Actualmente professora na área de estudos de género, na Universidade de Leeds, no Reino Unido, a investigadora estudou 23 rapazes e raparigas, de 14 e 15 anos, de uma escola de Lisboa, trabalho que será publicado em livro ("Fazendo Género no Recreio: A Negociação do Género e Sexualidade entre Jovens na Escola"), pelo Instituto de Ciências Sociais, em Janeiro. “Costumamos pensar que a masculinidade e a feminilidade são coisas biológicas, mas a verdade é que são coisas sociais, construídas pelas sociedades de muitas formas, principalmente através de normas, dizendo às pessoas têm de se comportar assim, não se podem comportar assado”, explicou.

Esta situação acontece todos os dias nas escolas portuguesas e a especialista referiu que “os jovens e as jovens vão tentando adaptar o seu comportamento para serem bons homens e boas mulheres e isso causa-lhes enorme sofrimento, enorme angústia, envolve violência, marginalização”. Maria do Mar Pereira, que acompanhou os jovens, em grupo e individualmente, quando estava no ISCTE, dá alguns exemplos de atitudes para ilustrar o esforço de integração da parte dos mais novos.

A pressão social

Para as raparigas, um dos comportamentos exigidos relaciona-se com o corpo e os comentários sobre dietas e aquilo que não se deve comer (a forma como estão “gordas”) são frequentes. Quanto aos rapazes, “é muito importante ser respeitado”, o que implica coisas como jogar bem futebol, lutar para defender a sua honra, não demonstrar ser fraco ou vulnerável e se um deles “não encaixa nesta descrição”, embora até simpatizem com ele, cada um dos rapazes sente-se obrigado a gozá-lo porque acha que é isso que é esperado. Assim, os jovens “não só se sentiam pressionados no seu comportamento, mas também se sentiam forçados a gozar com outros colegas que não encaixavam para poder demonstrar que faziam parte do grupo dos rapazes respeitados”, conclui Maria do Mar Pereira.

Para a investigadora, é essencial trabalhar com os jovens, com os professores, com os meios de comunicação e com toda a sociedade, criar espaços para que possam pensar criticamente. Isto pode fazer toda a diferença pois significa que as pessoas podem encarar a sua masculinidade e feminilidade de forma mais livre, reduzindo a ansiedade e violência.

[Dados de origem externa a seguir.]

Lemma uatype_array_read_back_witness :
  decodes_to
    (pack_uatype_array (encoders_at sample_registry 0) ua.VariantType.NodeId
       (VList [VNodeId Probe_id; VNodeId NodeId_default]))
    (unpack_uatype_array sample_registry (decoders_at sample_registry 0)
       ua.VariantType.NodeId)
    (VList [VNodeId Probe_id; VNodeId NodeId_default]).
Proof.
  apply (uatype_array_read_back (encoders_at sample_registry 0)
           sample_registry (decoders_at sample_registry 0)
           ua.VariantType.NodeId
           (VList [VNodeId Probe_id; VNodeId NodeId_default])).
  split.
  - repeat constructor; apply elem_roundtrip_nodeid; auto.
  - vm_compute. discriminate.
Defined.

Lemma Int32_unpack_any L rest :
  - 2147483648 <= L <= Int32_max ->
  unpack_int Fmt_i (le_bytes 4 L ++ rest) = (Ok L, rest).
Proof. apply Int32_unpack. Qed.

(** X9. A length prefix below -1 is no error: [unpack_array],
    [unpack_uatype_array] and [from_binary] at a [ListOf] type return the
    empty list and consume the four bytes of the prefix only. *)
Theorem negative_length_is_empty registry dself dself'
        (T : _Primitive) (vtype : ua.VariantType.t) (s : string)
        (L : Z) (rest : bytes) :
  - 2147483648 <= L < -1 ->
  String.prefix "ListOf" s = true ->
  unpack_array T (le_bytes 4 L ++ rest) = (Ok (VList []), rest)
  /\ unpack_uatype_array registry dself vtype (le_bytes 4 L ++ rest)
     = (Ok (VList []), rest)
  /\ from_binary registry dself' (ByName s) (le_bytes 4 L ++ rest)
     = (Ok (VList []), rest).
Proof.
  intros HL Hs.
  assert (Hu : unpack_int Fmt_i (le_bytes 4 L ++ rest) = (Ok L, rest))
    by (apply Int32_unpack; unfold Int32_max; lia).
  assert (Ha : unpack_array T (le_bytes 4 L ++ rest) = (Ok (VList []), rest)).
  { unfold unpack_array. rewrite (dec_bind_ok _ _ _ _ _ Hu).
    destruct (Z.eqb_spec L (-1)); [lia|].
    destruct (Z.eqb_spec L 0); [lia|].
    replace (Z.to_nat L) with 0%nat by lia. reflexivity. }
  split; [exact Ha|]. split.
  - unfold unpack_uatype_array.
    destruct (Primitives.getattr (ua.VariantType.name vtype)).
    + unfold unpack_array. rewrite (dec_bind_ok _ _ _ _ _ Hu).
      destruct (Z.eqb_spec L (-1)); [lia|].
      destruct (Z.eqb_spec L 0); [lia|].
      replace (Z.to_nat L) with 0%nat by lia. reflexivity.
    + rewrite (dec_bind_ok _ _ _ _ _ Hu).
      destruct (Z.eqb_spec L (-1)); [lia|].
      replace (Z.to_nat L) with 0%nat by lia. reflexivity.
  - unfold from_binary. rewrite Hs. rewrite (dec_bind_ok _ _ _ _ _ Hu).
    destruct (Z.eqb_spec L (-1)); [lia|].
    replace (Z.to_nat L) with 0%nat by lia. reflexivity.
Qed.

Lemma negative_length_is_empty_witness :
  unpack_array Primitives.Int32
    ([Byte.xfe; Byte.xff; Byte.xff; Byte.xff] ++ [Byte.x01])
  = (Ok (VList []), [Byte.x01]).
Proof.
  apply (negative_length_is_empty sample_registry
           (decoders_at sample_registry 0) (decoders_at sample_registry 0)
           Primitives.Int32 ua.VariantType.Int32 "ListOfInt32" (-2)
           [Byte.x01]).
  - lia.
  - reflexivity.
Defined.

(** ** ExtensionObject, encoded and read back *)

(** X10. For a type id that is neither null nor registered,
    [extensionobject_from_binary] returns an [ExtensionObject] that holds
    the type id, the encoding byte and, when bit 0 of the encoding byte is
    set, the raw bytes of the body; the cursor is left behind the body. *)
Theorem extensionobject_unknown registry self data typeid data1 e data2
        body data3 :
  nodeid_from_binary data = (Ok typeid, data1) ->
  Identifier_is_0 typeid = false ->
  extension_object_classes registry typeid = None ->
  read 1 data1 = (Ok e, data2) ->
  body_read (ord e) data2 body data3 ->
  exists obj,
    extensionobject_from_binary registry self data = (Ok (VObj obj), data3)
    /\ ua_class obj = ua_class (ExtensionObject registry)
    /\ attrs obj !! "TypeId" = Some (VNodeId typeid)
    /\ attrs obj !! "Encoding" = Some (VInt (ord e))
    /\ attrs obj !! "Body"
       = match body with
         | Some body => Some (VBytes body)
         | None => attrs (ExtensionObject registry) !! "Body"
         end.
Proof.
  intros Hid H0 Hk He Hb.
  rewrite (extensionobject_from_binary_steps _ _ _ _ _ _ _ _ _ Hid He Hb).
  rewrite H0, Hk. eexists. split; [reflexivity|].
  destruct body; cbn [setattr attrs ua_class];
    repeat split;
    repeat first [ rewrite lookup_insert_eq
                 | rewrite lookup_insert_ne by discriminate ];
    reflexivity.
Qed.

Lemma extensionobject_unknown_witness :
  exists obj,
    extensionobject_from_binary sample_registry
      (decoders_at sample_registry 2)
      [Byte.x01; Byte.x00; Byte.x2d; Byte.x01; Byte.x01;
       Byte.x02; Byte.x00; Byte.x00; Byte.x00; Byte.xaa; Byte.xbb; Byte.xcc]
    = (Ok (VObj obj), [Byte.xcc])
    /\ ua_class obj = "ExtensionObject"
    /\ attrs obj !! "TypeId"
       = Some (VNodeId (mkNodeId ua.NodeIdType.FourByte 0 (VInt 301)
                                 None None))
    /\ attrs obj !! "Encoding" = Some (VInt 1)
    /\ attrs obj !! "Body" = Some (VBytes [Byte.xaa; Byte.xbb]).
Proof.
  apply (extensionobject_unknown sample_registry
           (decoders_at sample_registry 2)
           [Byte.x01; Byte.x00; Byte.x2d; Byte.x01; Byte.x01;
            Byte.x02; Byte.x00; Byte.x00; Byte.x00;
            Byte.xaa; Byte.xbb; Byte.xcc]
           (mkNodeId ua.NodeIdType.FourByte 0 (VInt 301) None None)
           [Byte.x01; Byte.x02; Byte.x00; Byte.x00; Byte.x00;
            Byte.xaa; Byte.xbb; Byte.xcc]
           [Byte.x01]
           [Byte.x02; Byte.x00; Byte.x00; Byte.x00;
            Byte.xaa; Byte.xbb; Byte.xcc]
           (Some [Byte.xaa; Byte.xbb]) [Byte.xcc]);
    try reflexivity.
  right. split; [discriminate|].
  exists 2, [Byte.xaa; Byte.xbb; Byte.xcc].
  split; [reflexivity|]. right. repeat split; vm_compute; discriminate.
Defined.

(** The encoding of an object of a registered class. *)
Lemma extensionobject_to_binary_registered registry eself o TypeId body o'
      tid :
  is_ExtensionObject registry (VObj o) = false ->
  extension_object_ids registry !! ua_class o = Some TypeId ->
  self_struct_to_binary eself o = Ok (body, o') ->
  nodeid_to_binary TypeId = Ok tid ->
  Z.of_nat (length body) <= Int32_max ->
  extensionobject_to_binary registry eself (VObj o)
  = Ok (tid ++ [Byte.x01]
        ++ match body with
           | [] => []
           | _ => le_bytes 4 (Z.of_nat (length body)) ++ body
           end).
Proof.
  intros Hx Hi Hs Ht Hn. unfold extensionobject_to_binary.
  rewrite Hx. cbn [is_None]. rewrite Hi, Hs. cbn [res_bind fst].
  rewrite Ht. cbn [res_bind].
  change (pack Primitives.Byte (VInt 1)) with (Ok [Byte.x01] : res bytes).
  cbn [res_bind]. destruct body as [|b body].
  - reflexivity.
  - cbn [truthy]. cbn [pack Primitives.Bytes _String_pack].
    assert (H0 : 0 <= Z.of_nat (length (b :: body))) by lia.
    revert Hn H0. generalize (Z.of_nat (length (b :: body))).
    intros len Hn H0.
    rewrite (struct_pack1_int Fmt_i)
      by (try reflexivity; unfold Int32_max in Hn; fmt_range).
    reflexivity.
Qed.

Uma observação “muito forte” da parte da especialista é que “cada um destes jovens não estava contente" — "todos sentiam uma enorme pressão para se integrar e todos achavam que os colegas esperavam deles certas coisas, mas em privado cada um dizia que não gostava da situação e preferia poder expressar-se de forma mais livre". Ou seja, "só não o fazia por causa dos outros”.

Maria do Mar Pereira falou com os jovens e transmitiu que nenhum deles, individualmente, defendia que os rapazes não devem chorar, que as raparigas devem estar sempre a fazer dieta ou que é mau um rapaz abraçar um amigo e, no entanto, todos gozam com quem faz isso. “Em conversa aperceberam-se que é absurdo, nenhum quer isto mas todos estão a contribuir para mantê-lo e acabaram por mudar os seus comportamentos na turma para serem mais abertos e compreensivos”, salientou.